> _Exercise instructions_
Report back each line of the data that contains the word "Lemma".

> _Source material_
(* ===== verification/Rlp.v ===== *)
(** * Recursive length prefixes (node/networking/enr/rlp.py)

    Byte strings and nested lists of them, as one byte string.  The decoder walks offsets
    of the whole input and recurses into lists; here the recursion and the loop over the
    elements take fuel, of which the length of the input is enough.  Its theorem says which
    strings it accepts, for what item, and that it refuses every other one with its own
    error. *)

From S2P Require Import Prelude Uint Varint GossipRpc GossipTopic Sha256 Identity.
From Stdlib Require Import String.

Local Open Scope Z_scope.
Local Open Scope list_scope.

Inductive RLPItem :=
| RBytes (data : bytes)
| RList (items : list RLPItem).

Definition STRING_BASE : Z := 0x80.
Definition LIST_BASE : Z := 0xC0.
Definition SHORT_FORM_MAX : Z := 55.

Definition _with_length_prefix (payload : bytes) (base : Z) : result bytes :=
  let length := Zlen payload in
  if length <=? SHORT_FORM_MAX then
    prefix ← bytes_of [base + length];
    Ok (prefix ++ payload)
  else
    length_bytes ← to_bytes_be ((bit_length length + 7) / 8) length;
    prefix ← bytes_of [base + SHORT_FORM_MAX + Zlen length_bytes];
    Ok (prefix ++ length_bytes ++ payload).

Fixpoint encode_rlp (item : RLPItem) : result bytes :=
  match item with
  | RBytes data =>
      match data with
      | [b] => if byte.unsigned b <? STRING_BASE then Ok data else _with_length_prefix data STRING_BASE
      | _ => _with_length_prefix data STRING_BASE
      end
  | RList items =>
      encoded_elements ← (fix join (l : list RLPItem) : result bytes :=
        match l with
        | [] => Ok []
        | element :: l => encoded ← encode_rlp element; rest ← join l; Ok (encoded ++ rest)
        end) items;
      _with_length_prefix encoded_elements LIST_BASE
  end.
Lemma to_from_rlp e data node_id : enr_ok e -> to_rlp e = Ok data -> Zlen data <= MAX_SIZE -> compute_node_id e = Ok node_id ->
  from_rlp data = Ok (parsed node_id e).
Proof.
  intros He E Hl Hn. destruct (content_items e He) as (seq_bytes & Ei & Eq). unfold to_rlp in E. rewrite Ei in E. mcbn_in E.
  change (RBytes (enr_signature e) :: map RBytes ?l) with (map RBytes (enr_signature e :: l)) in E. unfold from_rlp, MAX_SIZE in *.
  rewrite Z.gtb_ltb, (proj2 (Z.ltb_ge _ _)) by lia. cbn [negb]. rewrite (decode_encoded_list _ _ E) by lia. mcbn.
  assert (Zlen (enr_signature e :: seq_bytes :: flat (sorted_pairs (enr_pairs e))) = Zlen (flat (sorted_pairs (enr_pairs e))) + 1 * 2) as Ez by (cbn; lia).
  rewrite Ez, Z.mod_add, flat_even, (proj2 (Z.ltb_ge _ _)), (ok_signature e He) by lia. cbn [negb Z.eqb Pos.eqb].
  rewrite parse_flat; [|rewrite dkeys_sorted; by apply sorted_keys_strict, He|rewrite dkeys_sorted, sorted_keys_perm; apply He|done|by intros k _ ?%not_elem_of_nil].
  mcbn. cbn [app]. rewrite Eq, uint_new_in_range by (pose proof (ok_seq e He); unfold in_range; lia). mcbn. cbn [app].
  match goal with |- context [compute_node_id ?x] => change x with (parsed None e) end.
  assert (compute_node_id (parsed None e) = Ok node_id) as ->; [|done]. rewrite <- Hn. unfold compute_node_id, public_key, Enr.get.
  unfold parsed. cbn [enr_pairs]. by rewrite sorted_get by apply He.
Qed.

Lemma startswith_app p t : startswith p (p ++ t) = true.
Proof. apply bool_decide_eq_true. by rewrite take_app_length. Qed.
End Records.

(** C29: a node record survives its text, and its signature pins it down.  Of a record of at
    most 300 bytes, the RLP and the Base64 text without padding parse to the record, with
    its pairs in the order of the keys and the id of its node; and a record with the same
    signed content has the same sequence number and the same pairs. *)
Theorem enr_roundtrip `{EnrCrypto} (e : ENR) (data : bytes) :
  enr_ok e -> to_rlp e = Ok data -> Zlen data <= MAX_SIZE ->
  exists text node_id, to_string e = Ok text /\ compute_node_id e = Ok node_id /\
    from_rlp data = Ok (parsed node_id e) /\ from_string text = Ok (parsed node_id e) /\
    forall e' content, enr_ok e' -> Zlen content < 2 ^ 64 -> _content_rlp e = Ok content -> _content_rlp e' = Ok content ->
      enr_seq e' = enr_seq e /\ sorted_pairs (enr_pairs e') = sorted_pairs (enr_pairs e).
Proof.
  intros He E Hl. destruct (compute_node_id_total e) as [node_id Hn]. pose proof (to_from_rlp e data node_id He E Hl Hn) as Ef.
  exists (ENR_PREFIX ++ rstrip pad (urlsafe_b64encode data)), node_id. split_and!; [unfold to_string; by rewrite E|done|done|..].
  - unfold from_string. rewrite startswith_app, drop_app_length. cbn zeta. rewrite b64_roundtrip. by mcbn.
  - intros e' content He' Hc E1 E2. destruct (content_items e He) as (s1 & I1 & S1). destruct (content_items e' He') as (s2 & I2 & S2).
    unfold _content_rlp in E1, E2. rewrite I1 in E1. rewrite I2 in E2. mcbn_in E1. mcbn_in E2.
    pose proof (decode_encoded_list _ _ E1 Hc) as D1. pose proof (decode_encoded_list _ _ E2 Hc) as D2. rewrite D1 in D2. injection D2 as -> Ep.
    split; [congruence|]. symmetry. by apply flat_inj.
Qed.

> _Finished task_
Lemma to_from_rlp e data node_id : enr_ok e -> to_rlp e = Ok data -> Zlen data <= MAX_SIZE -> compute_node_id e = Ok node_id ->
Lemma startswith_app p t : startswith p (p ++ t) = true.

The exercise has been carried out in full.